Of course there are lots of complicated schemes out
there to evade or avoid tax, especially by taking advantage of
differences between laws in different countries. But there is an easy
solution to that too. There is an urgent need for
taxation laws to be simplified and internationally harmonized. It is up
to the lawmakers to do that, and not respond to pressure from taxation
denialists to keep things complicated so they can take advantage of the
loopholes. One possibility is to phase out tax deductions altogether.

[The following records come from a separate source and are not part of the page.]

Definition set_label_used (e : SLabelTableEntry) : SLabelTableEntry :=
  {| value := value e; ph_value := ph_value e; size := size e; page := page e;
     ph_page := ph_page e; traits := traits e; updatePass := updatePass e; used := true;
     isRelocatable := isRelocatable e |}.
Definition set_label_traits (t : Z) (e : SLabelTableEntry) : SLabelTableEntry :=
  {| value := value e; ph_value := ph_value e; size := size e; page := page e;
     ph_page := ph_page e; traits := t; updatePass := updatePass e; used := used e;
     isRelocatable := isRelocatable e |}.

Definition module_length (s : St) : nat := length (ModuleName (tab s)).

(** The search loop: the name of the entry found and the contents of [temp].
    [undefinedLabelEntry] is the fall-back result, [atFull] tells
    [fullName.get() == findName].  [strncat] copies at most [LABMAX - 1]
    characters of [vorlab] and of the name into [temp]. *)
Fixpoint SearchLabel_loop (fuel : nat) (setUsed global local inMacro atFull : bool)
    (findName temp : list ascii) (undefinedLabelEntry : option string) :
    M St (option string * list ascii) :=
  match fuel with
  | O => nofuel
  | S fuel =>
      s ← gets st;
      let key := of_chars findName in
      let found := symbol key s in
      mwhen (bool_decide (is_Some found) && setUsed && (pass (src s) <? LASTPASS))
        (match found with
         | Some e => modify (put_symbol key (set_label_used e))
         | None => mret tt
         end) ;;
      let defined := match found with
                     | Some e => negb (page e =? LABEL_PAGE_UNDEFINED)
                     | None => false
                     end in
      if defined then mret (Some key, temp)
      else
        let undefinedLabelEntry := match found with Some _ => Some key | None => undefinedLabelEntry end in
        if inMacro then
          match outer_macro findName with
          | None => undef
          | Some (c, findName) =>
              if Ascii.eqb c ">" then
                let temp := temp ++ take (LABMAX - 1) (vorlab (tab s)) ++ ["."%char]
                                 ++ take (LABMAX - 1) findName in
                SearchLabel_loop fuel setUsed global local false false temp temp undefinedLabelEntry
              else
                SearchLabel_loop fuel setUsed global local true false findName temp undefinedLabelEntry
          end
        else if negb global && negb local && atFull && negb (Nat.eqb (module_length s) 0) then
          SearchLabel_loop fuel setUsed global local false false
            (drop (module_length s + 1) findName) temp undefinedLabelEntry
        else mret (undefinedLabelEntry, temp)
  end.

Just imagine: a world without tax deductions! Another is to stop people
avoiding tax by putting their money into hedge funds, foundations and
so on. The general principle is
simple: if people have access to their money, it is theirs and it
should be taxed, regardless of where it is being stored away. They
should pay tax according
to the amount of income and wealth, regardless of how they are
making their money, which is none of the government's business. The tax
denialists like to claim that it is not possible to enforce such
things. They are generally either lying or distorting the truth. The
truth is that if governments really want to solve these problems, they
will do so.
It follows, incidentally, that rich people should be kept out of
government, otherwise these fundamental problems will never be solved.
But I digress.
When the world wakes up to the truth distortion that is constantly
going on in the area of taxation, and the secret collaboration between
the rich and the discipline of economics that is behind it, we will at
last have the courage to stand up and say: just tax the rich and get on
with it. Because it really is that simple.